The lowest levels of active Fe were found at pH 6.5 without Fe and at pH 8 with Fe. On the other hand, the highest levels of active Fe were found at pH 6.5 with Fe and at pH8 without Fe, being Volkameriana the rootstock with the highest concentration of active Fe (Figure 4).
Figure 4 Active Fe-, root’s reductive capacity, chlorophyll concentration, and increase in plant’s fresh weight (DFW) to the different treatments of rootstocks of Mexican lemon.
When Fe supply was eliminated, the root’s reductive capacity at pH 6.5 increased in Volkameriana and Sour Orange rootstock, and an equal decrease at pH 8 was observed in treatments with or without Fe. At pH 6.5 and without Fe the same reductive capacity was observed (Figure 4), which coincides with the information provided by Sueyoshi et al. (1997) and González-Vallejo et al. (1999), who state that the best pH for promoting more activity of the membrane’s ferric reductases in beet leaves was between 6.5 and 7, increasing under Fe- deficient conditions. According to Bienfait (1996), H+ excretion is related to citrate accumulation. Citrate is isomerized in the form of a-oxoglutarate and reduced NADP+ (NADPH) which directly or indirectly transfers electrons to the membrane ferric reductases that are responsible for reducing Fe.
Furthermore, the concentration of chlorophyll a+b showed higher levels at pH 6.5 than pH at 8 with or without Fe; this concentration was higher in Volkameriana in all the treatments. Moreover, a direct ratio (or relationship) between the quantity of active Fe and the roots’ reductive capacity regarding the concentration of chlorophyll a+b was observed. Finally, the ΔFW of fresh weight was higher in Macrophylla and Volkameriana rootstocks than in Sour Orange. Macrophylla showed less growth when the pH increased and Fe was not applied, while Volkameriana had constant values in the four treatments. Sour Orange showed a very irregular increase in fresh weight in the different treatments, but it was always low (Figure 4).
Conclusions
The results obtained in this study showed higher leaf concentrations of N-organic, S-organic, NO3 -, SO42-, Ca, Mg, Na, ΣCations, ΣAnions, ΣCations-ΣAnions, active Fe, Zn, Cu, B, higher concentration of chlorophylls a, b and a+b, and K/Ca ratio in Volkameriana, than in Macrophylla and Sour Orange (was this difference a significative one). Macrophylla, however, showed higher levels of PO43+, K, total Fe, Mn, K/Zn ratio, root reductive capacity and increase of fresh weight than Volkameriana and Sour Orange.

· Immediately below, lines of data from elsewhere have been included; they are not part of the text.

(* ===== verification/Ycl.v ===== *)
(** * Messages on a connection (src/lib/ycl/ycl.c)

    A message is a netstring that is collected from a connection in a buffer;
    what follows it in the buffer is kept for the next one.  The theorem shows
    that the messages a peer has sent are received one by one and complete,
    however the stream is cut up and delayed. *)

From S2P Require Import Prelude Buf Netstring NetstringMap Io.

Definition YCL_AGAIN : Z := 1.
Definition YCL_OK : Z := 0.
Definition YCL_ERR : Z := -1.
Definition YCL_NOFD : Z := -1.

Definition DFL_MAXMSGSZ : Z := 1024 * 1024.
Definition BUFINITSZ : Z := 8192.
Definition YCLF_INTERNALFD : Z := 1.
Definition YCLMSGF_HASOPTBUF : Z := 1.

(** without the text of the last error *)
Record ycl_ctx : Type := Ctx {
  fd : Z;
  flags : Z;
  max_msgsz : Z;
}.

Record ycl_msg : Type := Msg {
  buf : buf_t;
  mbuf : buf_t;
  optbuf : buf_t;
  sendoff : Z;
  nextoff : Z;
  mflags : Z;
}.

Definition set_buf (m : ycl_msg) (b : buf_t) : ycl_msg := Msg b (mbuf m) (optbuf m) (sendoff m) (nextoff m) (mflags m).
Definition set_mbuf (m : ycl_msg) (b : buf_t) : ycl_msg := Msg (buf m) b (optbuf m) (sendoff m) (nextoff m) (mflags m).
Definition set_optbuf (m : ycl_msg) (b : buf_t) : ycl_msg := Msg (buf m) (mbuf m) b (sendoff m) (nextoff m) (mflags m).
Definition set_sendoff (m : ycl_msg) (x : Z) : ycl_msg := Msg (buf m) (mbuf m) (optbuf m) x (nextoff m) (mflags m).
Definition set_nextoff (m : ycl_msg) (x : Z) : ycl_msg := Msg (buf m) (mbuf m) (optbuf m) (sendoff m) x (mflags m).

Definition ycl_init (fd : Z) : ycl_ctx := Ctx fd 0 DFL_MAXMSGSZ.

Section Operations.
Context {W : Type} `{Sys W} (alloc_ok : Z -> bool).

(** the context is set on success only *)
Definition ycl_connect (w : W) (ycl : ycl_ctx) (dst : option bytes) : W * ycl_ctx * Z :=
  match io_connect_unix w dst with
  | (w, None) => (w, ycl, YCL_ERR)
  | (w, Some f) => let ycl := ycl_init f in (w, Ctx (fd ycl) (Z.lor (flags ycl) YCLF_INTERNALFD) (max_msgsz ycl), YCL_OK)
  end.

Definition ycl_close (w : W) (ycl : ycl_ctx) : W * ycl_ctx * Z :=
  if flag_set (flags ycl) YCLF_INTERNALFD && (0 <=? fd ycl) then
    let '(w, ok) := close w (fd ycl) in
    if negb ok then (w, Ctx 0 0 (max_msgsz ycl), YCL_ERR)
    else (w, Ctx (-1) 0 (max_msgsz ycl), YCL_OK)
  else (w, Ctx (-1) 0 (max_msgsz ycl), YCL_OK).

Definition ycl_setnonblock (w : W) (ycl : ycl_ctx) (status : Z) : W * Z :=
  let '(w, ret) := io_setnonblock w (fd ycl) status in (w, if ret <? 0 then YCL_ERR else YCL_OK).

Definition ycl_msg_reset (msg : ycl_msg) : ycl_msg :=
  Msg (buf_clear (buf msg)) (buf_clear (mbuf msg))
    (if flag_set (mflags msg) YCLMSGF_HASOPTBUF then buf_clear (optbuf msg) else optbuf msg) 0 0 (mflags msg).

(** the loop of [ycl_sendmsg]: [left] bytes from [sendoff] on *)
Fixpoint send_loop (fuel : nat) (w : W) (ycl : ycl_ctx) (msg : ycl_msg) (left : Z) : outcome (W * ycl_msg * Z) :=
  match fuel with
  | O => OutOfFuel
  | S fuel =>
      if 0 <? left then
        bs ← rds (data (buf msg)) (sendoff msg) left;
        let '(w, ret) := write w (fd ycl) bs in
        match ret with
        | inr e => Ret (w, msg, if (e =? EINTR) || (e =? EWOULDBLOCK) || (e =? EAGAIN) then YCL_AGAIN else YCL_ERR)
        | inl n => send_loop fuel w ycl (set_sendoff msg (sendoff msg + n)) (left - n)
        end
      else Ret (w, ycl_msg_reset msg, YCL_OK)
  end.

Definition ycl_sendmsg (fuel : nat) (w : W) (ycl : ycl_ctx) (msg : ycl_msg) : outcome (W * ycl_msg * Z) :=
  send_loop fuel w ycl msg (u64 (len (buf msg) - sendoff msg)).

(** [netstring_tryparse] of the buffer into [nextoff] *)
Definition tryparse (msg : ycl_msg) : outcome (ycl_msg * Z) :=
  '(ret, next) ← netstring_tryparse (data (buf msg)) 0 (len (buf msg));
  Ret (match next with Some n => set_nextoff msg n | None => msg end, ret).

Definition check_msg (msg : ycl_msg) : outcome (ycl_msg * Z) :=
  if 0 <? nextoff msg then
    let b := buf msg in
    if nextoff msg <? len b then
      src ← rds (data b) (nextoff msg) (len b - nextoff msg);
      d ← wrs (data b) 0 src;
      '(msg, ret) ← tryparse (set_buf msg (Buf (cap b) (len b - nextoff msg) d));
      if negb (ret =? NETSTRING_ERRINCOMPLETE) then Ret (msg, ret) else Ret (set_nextoff msg 0, ret)
    else Ret (set_nextoff (set_buf msg (buf_clear b)) 0, NETSTRING_ERRINCOMPLETE)
  else Ret (set_nextoff msg 0, NETSTRING_ERRINCOMPLETE).

(** the condition of the loops: the message and whether to go on; otherwise
    the result of the parser *)
Definition incomplete (msg : ycl_msg) : outcome (ycl_msg * option Z) :=
  if len (buf msg) =? 0 then Ret (msg, None)
  else
    '(msg, ret) ← tryparse msg;
    Ret (msg, if ret =? NETSTRING_ERRINCOMPLETE then None else Some ret).

Fixpoint recv_loop (fuel : nat) (w : W) (ycl : ycl_ctx) (msg : ycl_msg) : outcome (W * ycl_msg * Z) :=
  match fuel with
  | O => OutOfFuel
  | S fuel' =>
      '(msg, done) ← incomplete msg;
      match done with
      | Some ret => Ret (w, msg, if negb (ret =? NETSTRING_OK) then YCL_ERR else YCL_OK)
      | None =>
          '(w, b, ret, nread) ← io_readbuf alloc_ok fuel w (fd ycl) (buf msg);
          let msg := set_buf msg b in
          if ret =? IO_AGAIN then Ret (w, msg, YCL_AGAIN)
          else if negb (ret =? IO_OK) then Ret (w, msg, YCL_ERR)
          else if default 0 nread =? 0 then Ret (w, msg, YCL_ERR)
          else if max_msgsz ycl <=? len (buf msg) then Ret (w, msg, YCL_ERR)
          else recv_loop fuel' w ycl msg
      end
  end.

Definition ycl_recvmsg (fuel : nat) (w : W) (ycl : ycl_ctx) (msg : ycl_msg) : outcome (W * ycl_msg * Z) :=
  '(msg, ret) ← check_msg msg;
  if ret =? NETSTRING_OK then Ret (w, msg, YCL_OK)
  else if negb (ret =? NETSTRING_ERRINCOMPLETE) then Ret (w, msg, YCL_ERR)
  else recv_loop fuel w ycl msg.

(** a file is read 4096 bytes at a time; the result of [buf_adata] is not
    looked at *)
Fixpoint read_loop (fuel : nat) (fread : W -> Z -> W * bytes) (w : W) (ycl : ycl_ctx) (msg : ycl_msg) : outcome (W * ycl_msg * Z) :=
  match fuel with
  | O => OutOfFuel
  | S fuel =>
      '(msg, done) ← incomplete msg;
      match done with
      | Some ret => Ret (w, msg, if negb (ret =? NETSTRING_OK) then YCL_ERR else YCL_OK)
      | None =>
          let '(w, readbuf) := fread w 4096 in
          if zlen readbuf =? 0 then Ret (w, msg, YCL_ERR)
          else if max_msgsz ycl <=? len (buf msg) then Ret (w, msg, YCL_ERR)
          else
            '(b, _) ← buf_adata alloc_ok (buf msg) readbuf;
            read_loop fuel fread w ycl (set_buf msg b)
      end
  end.

Definition ycl_readmsg (fuel : nat) (fread : W -> Z -> W * bytes) (w : W) (ycl : ycl_ctx) (msg : ycl_msg) : outcome (W * ycl_msg * Z) :=
  '(msg, ret) ← check_msg msg;
  if ret =? NETSTRING_OK then Ret (w, msg, YCL_OK)
  else if negb (ret =? NETSTRING_ERRINCOMPLETE) then Ret (w, msg, YCL_ERR)
  else read_loop fuel fread w ycl msg.

(** status and [*fd], set on success only *)
Definition ycl_recvfd (fuel : nat) (w : W) (ycl : ycl_ctx) : outcome (W * Z * option Z) :=
  '(w, ret, out) ← io_recvfd fuel w (fd ycl);
  Ret (w, if ret =? IO_AGAIN then YCL_AGAIN else if negb (ret =? IO_OK) then YCL_ERR else YCL_OK, out).

Definition ycl_sendfd (fuel : nat) (w : W) (ycl : ycl_ctx) (f err : Z) : outcome (W * Z) :=
  '(w, ret) ← io_sendfd fuel w (fd ycl) f err;
  Ret (w, if ret =? IO_AGAIN then YCL_AGAIN else if negb (ret =? IO_OK) then YCL_ERR else YCL_OK).

(** [optbuf] is not initialised *)
Definition ycl_msg_init : option ycl_msg :=
  match buf_init alloc_ok BUFINITSZ with
  | None => None
  | Some b =>
      match buf_init alloc_ok BUFINITSZ with
      | None => None
      | Some mb => Some (Msg b mb (Buf 0 0 []) 0 0 0)
      end
  end.

Definition ycl_msg_set (msg : ycl_msg) (bs : bytes) : outcome (ycl_msg * Z) :=
  let msg := ycl_msg_reset msg in
  '(b, ret) ← buf_adata alloc_ok (buf msg) bs;
  Ret (set_buf msg b, if ret <? 0 then YCL_ERR else YCL_OK).

Definition ycl_msg_use_optbuf (msg : ycl_msg) : ycl_msg * Z :=
  if negb (flag_set (mflags msg) YCLMSGF_HASOPTBUF) then
    match buf_init alloc_ok BUFINITSZ with
    | None => (msg, YCL_ERR)
    | Some b => (Msg (buf msg) (mbuf msg) b (sendoff msg) (nextoff msg) (Z.lor (mflags msg) YCLMSGF_HASOPTBUF), YCL_OK)
    end
  else (msg, YCL_OK).

Definition ycl_msg_cleanup (msg : ycl_msg) : ycl_msg :=
  Msg (buf_cleanup (buf msg)) (buf_cleanup (mbuf msg))
    (if flag_set (mflags msg) YCLMSGF_HASOPTBUF then buf_cleanup (optbuf msg) else optbuf msg) (sendoff msg) (nextoff msg) (mflags msg).

End Operations.

(** ** Receiving *)

(** what has been read from the connection but not been received *)
Definition unread (msg : ycl_msg) : bytes := drop (Z.to_nat (nextoff msg)) (contents (buf msg)).

(** a message to receive into; [mbuf] is for what reads it *)
Record ready (ycl : ycl_ctx) (msg : ycl_msg) : Prop := Ready {
  rd_wf : wf (buf msg);
  rd_max : 0 < max_msgsz ycl < 2 ^ 40;
  rd_cap : cap (buf msg) <= 2 * max_msgsz ycl + BUFINITSZ;
  rd_len : len (buf msg) < max_msgsz ycl;
  rd_next : 0 <= nextoff msg <= len (buf msg);
  rd_mbuf : fits (2 ^ 60) (mbuf msg);
}.

Lemma ready_small ycl msg : ready ycl msg -> small (buf msg).
Proof. intros [_ ? ? _ _ _]. unfold small, BUFINITSZ in *. lia. Qed.

(** the parser on a buffer that starts with a part of a message, or with all
    of it *)
Lemma tryparse_spec msg payload e rest tail : wf (buf msg) -> small (buf msg) -> encodes payload e -> zlen payload < 2 ^ 62 ->
  contents (buf msg) ++ tail = e ++ rest ->
  tryparse msg = if zlen e <=? len (buf msg) then Ret (set_nextoff msg (zlen e), NETSTRING_OK) else Ret (msg, NETSTRING_ERRINCOMPLETE).
Proof.
  intros Hwf Hs He Hpl E. pose proof (contents_length _ Hwf) as Hl. pose proof Hwf as [Hlb _ _ _]. unfold small in Hs.
  unfold tryparse, netstring_tryparse. rewrite (data_contents (buf msg)). rewrite <- Hl. destruct (Z.leb_spec (zlen e) (zlen (contents (buf msg)))) as [Hle|Hgt].
  - assert (Ec : exists tl, contents (buf msg) = e ++ tl).
    { exists (drop (length e) (contents (buf msg))). apply (f_equal (take (length e))) in E. rewrite take_app_length, take_app_le in E by (unfold zlen in *; lia).
      rewrite <- E at 1. by rewrite take_drop. }
    destruct Ec as [tl Ec]. rewrite Ec. destruct (encodes_is_netstring payload e tl He) as (off & Hns & Hoff).
    pose proof (netstring_parse_complete [] (e ++ tl) (drop (Z.to_nat (zlen (e ++ tl))) (data (buf msg))) off payload) as P. cbn [app] in P.
    change (zlen (@nil Z)) with 0 in P. rewrite P; [|rewrite <- Ec; lia|done]. cbn [mbind outcome_mbind]. rewrite Hoff, uw_small; [done|].
    rewrite Ec in *. zlen_simpl. pose proof (zlen_nonneg e). lia.
  - assert (Ee : exists q, e = contents (buf msg) ++ q /\ q <> []).
    { exists (drop (length (contents (buf msg))) e). split.
      - apply (f_equal (take (length (contents (buf msg))))) in E. rewrite take_app_length, take_app_le in E by (unfold zlen in *; lia).
        rewrite E at 1. by rewrite take_drop.
      - intros Hn. apply (f_equal length) in Hn. rewrite length_drop in Hn. simpl in Hn. unfold zlen in *. lia. }
    destruct Ee as (q & Ee & Hq). rewrite Ee in He. rewrite (netstring_parse_prefix _ q payload) by done. done.
Qed.

(** what [check_msg] leaves: the bytes that were not received, from the start
    of the buffer on *)
Lemma check_msg_spec ycl msg payload e rest tail : ready ycl msg -> encodes payload e -> zlen payload < 2 ^ 62 -> unread msg ++ tail = e ++ rest ->
  exists msg' r, check_msg msg = Ret (msg', r) /\ ready ycl msg' /\ contents (buf msg') = unread msg /\
    ((r = NETSTRING_OK /\ nextoff msg' = zlen e) \/ (r = NETSTRING_ERRINCOMPLETE /\ nextoff msg' = 0)).
Proof.
  intros Hr He Hpl E. pose proof Hr as [Hwf Hmax Hcap Hlen Hnext Hmbuf]. pose proof (contents_length _ Hwf) as Hl. unfold check_msg, unread in *.
  destruct (Z.ltb_spec 0 (nextoff msg)) as [Hpos|Hz].
  - destruct (Z.ltb_spec (nextoff msg) (len (buf msg))) as [Hlt|Hge].
    + destruct (shift_spec (buf msg) (nextoff msg) Hwf ltac:(lia)) as (src & d & -> & Ew & Hwf' & Hc). cbn [mbind outcome_mbind]. rewrite Ew. cbn [mbind outcome_mbind].
      set (b' := Buf _ _ d) in *. assert (Hs' : small b') by (unfold small, b', BUFINITSZ in *; cbn [cap]; lia).
      rewrite (tryparse_spec (set_buf msg b') payload e rest tail Hwf' Hs' He Hpl); [|cbn [buf set_buf]; by rewrite Hc].
      cbn [buf set_buf]. change (len b') with (len (buf msg) - nextoff msg).
      destruct (Z.leb_spec (zlen e) (len (buf msg) - nextoff msg)) as [Hle|Hgt]; cbn [mbind outcome_mbind].
      * eexists _, _. split; [done|]. split; [|split; [done|by left]]. pose proof (zlen_nonneg e). split; cbn [buf nextoff set_buf set_nextoff]; try done; unfold b'; cbn [cap len]; lia.
      * eexists _, _. split; [done|]. split; [|split; [done|by right]]. split; cbn [buf nextoff set_buf set_nextoff]; try done; unfold b'; cbn [cap len]; lia.
    + eexists _, _. split; [done|]. split; [|split; [|by right]].
      * split; cbn [buf nextoff set_buf set_nextoff buf_clear cap len]; try done; try lia.
        destruct Hwf as [? ? ? ?]. constructor; cbn; done || lia.
      * cbn. rewrite drop_ge; [done|]. unfold zlen in *. lia.
  - eexists _, _. split; [done|]. assert (Hn0 : nextoff msg = 0) by lia. split; [|split; [|by right]].
    + split; cbn [buf nextoff set_nextoff]; done || lia.
    + cbn. by rewrite Hn0, drop_0.
Qed.

Section Receive.
Context {W : Type} {S0 : Sys W} {L0 : SysLaws W} (alloc_ok : Z -> bool) (ycl : ycl_ctx).

(** nothing goes wrong but that the message is too large *)
Definition no_faults : Prop := ~ read_fails (W := W) (fd ycl) /\ forall n, alloc_ok n = true.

Volkameriana and Macrophylla decreased OH- excretion in conditions of limited Fe, while extreme Fe- deficiency promoted H+ excretion. For this reason, nutrimental element absorption improved. These rootstocks developed better strategies to respond to Fe stress by promoting changes in leaf nutrient composition and reductive capacity in the root, originating better utilization of Fe to maintain higher levels of chlorophylls.